**Instructions to follow:**
Copy each entry below exactly as it appears.

Dataset entries
Lemma makedirs_again e name_ t t' t2 :
  isabs name_ = true -> makedirs e name_ t = (t', Return tt) -> t' ⊆ t2 ->
  makedirs e name_ t2 = (t2, Return tt).
Proof.
  intros Habs Hrun Hsub.
  destruct (makedirs_exists _ _ _ _ Habs Hrun) as (_ & q & Hq & Hall & _).
  destruct (all_dirs_here _ _ Hall) as (d & Hk & Hd).
  unfold resolve in Hq. unfold makedirs.
  destruct (bool_decide (name_ = [])); [done|].
  eapply makedirs_walk_again;
    [by eapply walk_mono | by eapply kind_mono | done].
Qed.

Lemma makedirs_isdir e name_ t t' t2 :
  isabs name_ = true -> makedirs e name_ t = (t', Return tt) -> t' ⊆ t2 ->
  isdir e t2 name_ = true.
Proof.
  intros Habs Hrun Hsub.
  destruct (makedirs_exists _ _ _ _ Habs Hrun) as (_ & q & Hq & Hall & _).
  destruct (all_dirs_here _ _ Hall) as (d & Hk & Hd).
  unfold isdir, stat, resolve in *.
  destruct (bool_decide (name_ = [])); [done|].
  by rewrite (walk_mono _ _ _ _ _ Hsub Hq), (kind_mono _ _ _ _ Hsub Hk).
Qed.

Lemma get_user_directory_again e user_id t t1 user_dir t2 :
  isabs (cwd e) = true ->
  get_user_directory e user_id t = (t1, Return user_dir) -> t1 ⊆ t2 ->
  get_user_directory e user_id t2 = (t2, Return user_dir).
Proof.
  intros Hcwd Hrun Hsub.
  destruct (get_user_directory_inv _ _ _ _ _ Hrun) as (Hmk & ->).
  unfold get_user_directory, io_bind, io_ret.
  by rewrite (makedirs_again _ _ _ _ _ (user_directory_isabs e user_id Hcwd) Hmk Hsub).
Qed.



(** *** What [validate_path] returns *)

Lemma validate_path_value cwd_ base u :
  isabs cwd_ = true -> u <> [] ->
  validate_path cwd_ base u
  = Return (abspath cwd_ (OsPath.join base (normalize_user_path u))).
Proof.
  intros Hcwd Hu. unfold validate_path.
  rewrite bool_decide_eq_false_2 by done.
  fold (normalize_user_path u).
  destruct (abspath_join_shape cwd_ base (normalize_user_path u) Hcwd
              (normalize_user_path_head _) (normalize_user_path_nodd _))
    as (n & cs & cu & Hn & Hnames & Hbase & Hres).
  rewrite Hbase, Hres.
  assert (startswith (replicate n sep ++ PyStr.join sep cs)
            (replicate n sep ++ PyStr.join sep (cs ++ cu)) = true) as ->; [|done].
  apply startswith_spec. rewrite join_app.
  destruct (bool_decide (cs = [])) eqn:E1.
  - apply bool_decide_eq_true in E1 as ->. simpl. rewrite app_nil_r. eauto.
  - destruct (bool_decide (cu = [])); [exists []; by rewrite app_nil_r|].
    eexists. by rewrite <- app_assoc.
Qed.

Lemma validate_path_total cwd_ base u :
  isabs cwd_ = true -> exists p, validate_path cwd_ base u = Return p.
Proof.
  intros Hcwd. destruct (decide (u = [])) as [->|Hu].
  - by exists base.
  - eexists. by apply validate_path_value.
Qed.

Lemma validate_path_isabs cwd_ base u p :
  isabs cwd_ = true -> isabs base = true ->
  validate_path cwd_ base u = Return p -> isabs p = true.
Proof.
  intros Hcwd Hbase Hp. destruct (decide (u = [])) as [->|Hu].
  - injection Hp as <-. done.
  - by destruct (validate_path_normal _ _ _ _ Hcwd Hu Hp).
Qed.

Lemma isabs_join_any X u : isabs X = true -> isabs (OsPath.join X u) = true.
Proof.
  intros HX. unfold OsPath.join.
  destruct (startswith [sep] u) eqn:E; [done|].
  unfold isabs in HX. apply startswith_spec in HX as [k ->].
  by destruct (_ || _).
Qed.
Lemma worker_fails_only_on_the_library_witness :
  exists calls msg,
    Api_bookmark_v1_doc.bookmark_worker
      (Sdk true (Some (Some 0, adjacent)) false "disk full" (fun _ => "")) 9
      "in.pdf" "out.pdf" [".pdf"] = (calls, msg) /\
    (success msg = true <->
     true = true /\ Some (Some 0, adjacent) <> None /\ false = true) /\
    (success msg = true -> error_field msg = None) /\
    (success msg = false ->
     error_field msg = Some "PDFix initialization failed" \/
     error_field msg = Some (String.append "Failed to open PDF: " "disk full") \/
     error_field msg = Some (String.append "Save failed: " "disk full")) /\
    (Close ∈ calls <-> true = true /\ Some (Some 0, adjacent) <> None).
Proof.
  apply (worker_fails_only_on_the_library
           (Sdk true (Some (Some 0, adjacent)) false "disk full" (fun _ => ""))
           (Some adjacent_tree) 9 "in.pdf" "out.pdf" [".pdf"]);
    [|vm_compute; lia].
  right. apply (proper_outline _ adjacent adjacent_tree);
    [reflexivity|exact adjacent_repr|exact adjacent_NoDup].
Defined.

(** * Page labels *)

(** ** [int_to_roman] *)

Section Roman.

Import Transformer.
Local Open Scope Z_scope.

Lemma append_nil_r (s : string) : String.append s "" = s.
Proof. induction s as [|c s IH]; [reflexivity|]. rewrite append_cons, IH. reflexivity. Qed.

Lemma append_assoc (a b c : string) :
  String.append (String.append a b) c = String.append a (String.append b c).
Proof. induction a as [|x a IH]; [reflexivity|]. rewrite !append_cons, IH. reflexivity. Qed.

**Answer section:**
Lemma makedirs_again e name_ t t' t2 :
  isabs name_ = true -> makedirs e name_ t = (t', Return tt) -> t' ⊆ t2 ->
  makedirs e name_ t2 = (t2, Return tt).
Proof.
  intros Habs Hrun Hsub.
  destruct (makedirs_exists _ _ _ _ Habs Hrun) as (_ & q & Hq & Hall & _).
  destruct (all_dirs_here _ _ Hall) as (d & Hk & Hd).
  unfold resolve in Hq. unfold makedirs.
  destruct (bool_decide (name_ = [])); [done|].
  eapply makedirs_walk_again;
    [by eapply walk_mono | by eapply kind_mono | done].
Qed.

Lemma makedirs_isdir e name_ t t' t2 :
  isabs name_ = true -> makedirs e name_ t = (t', Return tt) -> t' ⊆ t2 ->
  isdir e t2 name_ = true.
Proof.
  intros Habs Hrun Hsub.
  destruct (makedirs_exists _ _ _ _ Habs Hrun) as (_ & q & Hq & Hall & _).
  destruct (all_dirs_here _ _ Hall) as (d & Hk & Hd).
  unfold isdir, stat, resolve in *.
  destruct (bool_decide (name_ = [])); [done|].
  by rewrite (walk_mono _ _ _ _ _ Hsub Hq), (kind_mono _ _ _ _ Hsub Hk).
Qed.

Lemma get_user_directory_again e user_id t t1 user_dir t2 :
  isabs (cwd e) = true ->
  get_user_directory e user_id t = (t1, Return user_dir) -> t1 ⊆ t2 ->
  get_user_directory e user_id t2 = (t2, Return user_dir).
Proof.
  intros Hcwd Hrun Hsub.
  destruct (get_user_directory_inv _ _ _ _ _ Hrun) as (Hmk & ->).
  unfold get_user_directory, io_bind, io_ret.
  by rewrite (makedirs_again _ _ _ _ _ (user_directory_isabs e user_id Hcwd) Hmk Hsub).
Qed.



(** *** What [validate_path] returns *)

Lemma validate_path_value cwd_ base u :
  isabs cwd_ = true -> u <> [] ->
  validate_path cwd_ base u
  = Return (abspath cwd_ (OsPath.join base (normalize_user_path u))).
Proof.
  intros Hcwd Hu. unfold validate_path.
  rewrite bool_decide_eq_false_2 by done.
  fold (normalize_user_path u).
  destruct (abspath_join_shape cwd_ base (normalize_user_path u) Hcwd
              (normalize_user_path_head _) (normalize_user_path_nodd _))
    as (n & cs & cu & Hn & Hnames & Hbase & Hres).
  rewrite Hbase, Hres.
  assert (startswith (replicate n sep ++ PyStr.join sep cs)
            (replicate n sep ++ PyStr.join sep (cs ++ cu)) = true) as ->; [|done].
  apply startswith_spec. rewrite join_app.
  destruct (bool_decide (cs = [])) eqn:E1.
  - apply bool_decide_eq_true in E1 as ->. simpl. rewrite app_nil_r. eauto.
  - destruct (bool_decide (cu = [])); [exists []; by rewrite app_nil_r|].
    eexists. by rewrite <- app_assoc.
Qed.

Lemma validate_path_total cwd_ base u :
  isabs cwd_ = true -> exists p, validate_path cwd_ base u = Return p.
Proof.
  intros Hcwd. destruct (decide (u = [])) as [->|Hu].
  - by exists base.
  - eexists. by apply validate_path_value.
Qed.

Lemma validate_path_isabs cwd_ base u p :
  isabs cwd_ = true -> isabs base = true ->
  validate_path cwd_ base u = Return p -> isabs p = true.
Proof.
  intros Hcwd Hbase Hp. destruct (decide (u = [])) as [->|Hu].
  - injection Hp as <-. done.
  - by destruct (validate_path_normal _ _ _ _ Hcwd Hu Hp).
Qed.

Lemma isabs_join_any X u : isabs X = true -> isabs (OsPath.join X u) = true.
Proof.
  intros HX. unfold OsPath.join.
  destruct (startswith [sep] u) eqn:E; [done|].
  unfold isabs in HX. apply startswith_spec in HX as [k ->].
  by destruct (_ || _).
Qed.
Lemma worker_fails_only_on_the_library_witness :
  exists calls msg,
    Api_bookmark_v1_doc.bookmark_worker
      (Sdk true (Some (Some 0, adjacent)) false "disk full" (fun _ => "")) 9
      "in.pdf" "out.pdf" [".pdf"] = (calls, msg) /\
    (success msg = true <->
     true = true /\ Some (Some 0, adjacent) <> None /\ false = true) /\
    (success msg = true -> error_field msg = None) /\
    (success msg = false ->
     error_field msg = Some "PDFix initialization failed" \/
     error_field msg = Some (String.append "Failed to open PDF: " "disk full") \/
     error_field msg = Some (String.append "Save failed: " "disk full")) /\
    (Close ∈ calls <-> true = true /\ Some (Some 0, adjacent) <> None).
Proof.
  apply (worker_fails_only_on_the_library
           (Sdk true (Some (Some 0, adjacent)) false "disk full" (fun _ => ""))
           (Some adjacent_tree) 9 "in.pdf" "out.pdf" [".pdf"]);
    [|vm_compute; lia].
  right. apply (proper_outline _ adjacent adjacent_tree);
    [reflexivity|exact adjacent_repr|exact adjacent_NoDup].
Defined.

(** * Page labels *)

(** ** [int_to_roman] *)

Section Roman.

Import Transformer.
Local Open Scope Z_scope.

Lemma append_nil_r (s : string) : String.append s "" = s.
Proof. induction s as [|c s IH]; [reflexivity|]. rewrite append_cons, IH. reflexivity. Qed.

Lemma append_assoc (a b c : string) :
  String.append (String.append a b) c = String.append a (String.append b c).
Proof. induction a as [|x a IH]; [reflexivity|]. rewrite !append_cons, IH. reflexivity. Qed.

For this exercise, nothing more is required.